While this would be a less onerous process as compared to those governing medicines or medical devices, the regulator would still be allowed to take appropriate safety actions such as product recalls.
“The Therapeutic Products Bill is a flexible regulatory framework for how therapeutic products are manufactured, prescribed, imported, advertised, supplied and exported, and makes the regulation of clinical trials more robust.
“Having a modern set of laws and regulations that line up with international practices will also help our medicines and natural health products industries to export to the world.
“The Therapeutic Products Bill has been more than a decade in the making and, alongside the Pae Ora (Health Futures) Act, will contribute to building a health system New Zealanders expect and deserve,” health minister Andrew Little said.
Natural Health Products NZ (NHPNZ), which represents around 80 per cent of the country’s NHPs industry, said it welcomed the government’s move, but cautioned that the devil would be in the detail.

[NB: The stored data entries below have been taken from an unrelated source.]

(* ===== verification/Myers.v ===== *)
(** * The diff algorithm of Myers

    [MyersDiffAlgorithm] of
    [src/src/vs/editor/common/diff/defaultLinesDiffComputer/algorithms/myersDiffAlgorithm.ts].

    A number is an integer or [None] for [NaN]: the algorithm reads entries of its arrays that
    were never set, and [undefined] in a computation gives [NaN], as does [NaN] itself; a
    comparison with it is false.  An [Int32Array] keeps 0 for it. *)

From S2P Require Import Prelude OffsetRange TextChange Diff.

#[local] Open Scope js_scope.

(** ** Numbers *)

Definition num : Type := option Z.

Definition num_lt (x y : num) : bool := match x, y with Some x, Some y => x <? y | _, _ => false end.
Definition num_eq (x y : num) : bool := match x, y with Some x, Some y => x =? y | _, _ => false end.
Definition num_plus (x y : num) : num := x ← x; y ← y; Some (x + y).
Definition num_minus (x y : num) : num := x ← x; y ← y; Some (x - y).
Definition num_maximum (x y : num) : num := x ← x; y ← y; Some (Z.max x y).
Definition num_minimum (x y : num) : num := x ← x; y ← y; Some (Z.min x y).

(** ** Arrays with negative indices *)

Record FastInt32Array : Type := mkFast { positiveArr : list Z; negativeArr : list Z }.

Module FA.

Definition new : FastInt32Array := mkFast (replicate 10 0) (replicate 10 0).

Definition get (this : FastInt32Array) (idx : Z) : num :=
  if idx <? 0 then (negativeArr this).[- idx - 1] else (positiveArr this).[idx].

(** One of the two arrays: it is made twice as long when the index is behind its end; a store
    behind the end has no effect. *)
Definition store (arr : list Z) (idx : Z) (value : num) : list Z :=
  let arr := if idx >=? zlen arr then arr ++ replicate (length arr) 0 else arr in
  set_at arr idx (match value with Some v => to_int32 v | None => 0 end).

Definition set (this : FastInt32Array) (idx : Z) (value : num) : FastInt32Array :=
  if idx <? 0 then mkFast (positiveArr this) (store (negativeArr this) (- idx - 1) value)
  else mkFast (store (positiveArr this) idx value) (negativeArr this).

End FA.

(** A chain of snakes, or [null] or [undefined], which are false where they are tested. *)
Inductive SnakePath : Type := NoPath | mkSnake (prev : SnakePath) (x y length : num).

Record FastArrayNegativeIndices : Type := mkPaths { positivePaths : list SnakePath; negativePaths : list SnakePath }.

Module FP.

Definition new : FastArrayNegativeIndices := mkPaths [] [].

Definition get (this : FastArrayNegativeIndices) (idx : Z) : SnakePath :=
  default NoPath (if idx <? 0 then (negativePaths this).[- idx - 1] else (positivePaths this).[idx]).

(** An array grows to the index. *)
Definition store (arr : list SnakePath) (idx : Z) (value : SnakePath) : list SnakePath :=
  set_at (if idx >=? zlen arr then arr ++ replicate (Z.to_nat (idx + 1 - zlen arr)) NoPath else arr) idx value.

Definition set (this : FastArrayNegativeIndices) (idx : Z) (value : SnakePath) : FastArrayNegativeIndices :=
  if idx <? 0 then mkPaths (positivePaths this) (store (negativePaths this) (- idx - 1) value)
  else mkPaths (store (positivePaths this) idx value) (negativePaths this).

End FP.

(** ** The algorithm *)

Module MD.
Section myers.
Context (seqX seqY : ISequence) (timeout : ITimeout).
Abbreviation lenX := (seq_length seqX).
Abbreviation lenY := (seq_length seqY).

(** [getElement] of [NaN] is never asked for, as the tests before it are false. *)
Definition in_snake (x y : num) : bool :=
  num_lt x (Some lenX) && num_lt y (Some lenY) &&
  match x, y with Some x, Some y => bool_decide (getElement seqX x = getElement seqY y) | _, _ => false end.

Definition getXAfterSnake (x y : num) : num :=
  (while (Z.to_nat lenX) (fun '(x, y) => in_snake x y) (fun '(x, y) => (num_plus x (Some 1), num_plus y (Some 1))) (x, y)).1.

Record State : Type := mkState { V : FastInt32Array; paths : FastArrayNegativeIndices }.

(** The body of the inner loop; is it left for good? *)
Definition diagonal (lowerBound upperBound k : Z) (st : State) : bool * State :=
  let maxXofDLineTop := if k =? upperBound then Some (-1) else FA.get (V st) (k + 1) in
  let maxXofDLineLeft := if k =? lowerBound then Some (-1) else num_plus (FA.get (V st) (k - 1)) (Some 1) in
  let x := num_minimum (num_maximum maxXofDLineTop maxXofDLineLeft) (Some lenX) in
  let y := num_minus x (Some k) in
  if num_lt (Some lenX) x || num_lt (Some lenY) y then (false, st)
  else
    let newMaxX := getXAfterSnake x y in
    let V' := FA.set (V st) k newMaxX in
    let lastPath := if num_eq x maxXofDLineTop then FP.get (paths st) (k + 1) else FP.get (paths st) (k - 1) in
    let paths' := FP.set (paths st) k (if negb (num_eq newMaxX x) then mkSnake lastPath x y (num_minus newMaxX x) else lastPath) in
    (num_eq (FA.get V' k) (Some lenX) && num_eq (num_minus (FA.get V' k) (Some k)) (Some lenY), mkState V' paths').

(** [for (k = lowerBound; k <= upperBound; k += 2)], from [k] on; the diagonal with which the
    outer loop is left. *)
Fixpoint diagonals (fuel : nat) (lowerBound upperBound k : Z) (st : State) : option Z * State :=
  match fuel with
  | O => (None, st)
  | S fuel =>
      if k <=? upperBound then
        let '(found, st) := diagonal lowerBound upperBound k st in
        if found : bool then (Some k, st) else diagonals fuel lowerBound upperBound (k + 2) st
      else (None, st)
  end.

Definition lower_bound (d : Z) : Z := - Z.min d (lenY + d mod 2).
Definition upper_bound (d : Z) : Z := Z.min d (lenX + d mod 2).

(** One round of the outer loop, for [d]. *)
Definition round (d : Z) (st : State) : option Z * State :=
  let lowerBound := lower_bound d in
  let upperBound := upper_bound d in
  diagonals (Z.to_nat (upperBound - lowerBound + 1)) lowerBound upperBound lowerBound st.

(** The outer loop, left with a path, or because the time is over ([inl]); [None] is a lack of
    fuel. *)
Fixpoint search (fuel : nat) (d : Z) (st : State) : option (unit + SnakePath) :=
  match fuel with
  | O => None
  | S fuel =>
      let d := d + 1 in
      if negb (timeout (Z.to_nat (d - 1))) then Some (inl tt)
      else
        let '(found, st) := round d st in
        match found with
        | Some k => Some (inr (FP.get (paths st) k))
        | None => search fuel d st
        end
  end.

(** The loop over the path; a range with [NaN] has no place in a [SequenceDiff] here, and is
    an exception. *)
Fixpoint collect (path : SnakePath) (lastAligningPosS1 lastAligningPosS2 : num) (result : list SequenceDiff) {struct path}
    : Prelude.result (list SequenceDiff) :=
  let endX := match path with mkSnake _ x _ length => num_plus x length | NoPath => Some 0 end in
  let endY := match path with mkSnake _ _ y length => num_plus y length | NoPath => Some 0 end in
  let pushed :=
    if negb (num_eq endX lastAligningPosS1) || negb (num_eq endY lastAligningPosS2) then
      match endX, lastAligningPosS1, endY, lastAligningPosS2 with
      | Some endX, Some last1, Some endY, Some last2 => let* d := SDiff.new endX last1 endY last2 in Ok (d :: result)
      | _, _, _, _ => Throw OtherError
      end
    else Ok result in
  let* result := pushed in
  match path with
  | NoPath => Ok result
  | mkSnake prev x y _ => collect prev x y result
  end.

Definition start_state : State :=
  let V0 := FA.set FA.new 0 (getXAfterSnake (Some 0) (Some 0)) in
  mkState V0 (FP.set FP.new 0 (if num_eq (FA.get V0 0) (Some 0) then NoPath else mkSnake NoPath (Some 0) (Some 0) (FA.get V0 0))).

(** Rounds enough for any two sequences. *)
Definition rounds : nat := Z.to_nat (4 * (lenX + lenY) + 20).

Definition compute : result DiffAlgorithmResult :=
  if (lenX =? 0) || (lenY =? 0) then trivial seqX seqY
  else
    match search rounds 0 start_state with
    | None => Throw OtherError
    | Some (inl _) => trivialTimedOut seqX seqY
    | Some (inr path) =>
        let* result := collect path (Some lenX) (Some lenY) [] in
        Ok (mkDiffResult result false)
    end.

End myers.
End MD.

“We are still working through the Bill’s detail, but hope it will better enable exports, support consumer safety and also allow consumers to be given accurate, evidence based-information about natural health products’ health benefits,” Samantha Gray, government affairs director of the industry body said.
She added that the NHP sector has been contributing over $2.3 billion to the New Zealand economy each year, but more could be done if there were modern, fit-for-purpose regulations.
“We are calling on all parties to support this Bill’s passage into law and also to support the regulations being finalised as soon as possible,” she said.
Who will enforce the rules?
To enforce the bill, a new regulatory unit will be set up within the Ministry of Health, also known as the Manatū Hauora in the Māori language.
An independent statutory officer will be appointed by the director general of Ministry of Health and the ministry will head the unit which will work independently of the director general and health minister.
After the introduction of the bill in the parliament, the bill will go through its first reading where members of the parliament would debate and vote on the bill.
Following which, public feedback would be consulted when the bill reaches the Select Committee stage, and it will take a number of years for the bill to be formally implemented.
The Therapeutic Products Bill will also regulate the imports and exports of NHPs.
For example, there will be a general requirement where most NHPs will need to obtain a ‘market authorisation’ before being imported into, supplied in or exported from New Zealand.
There will also be provisions to support exports and innovation through exemptions to meet requirements in importing countries, and improved export certifications.
The new regime will also authorise natural health practitioners to manufacture and supply NHPs to their clients as part of a health consultation.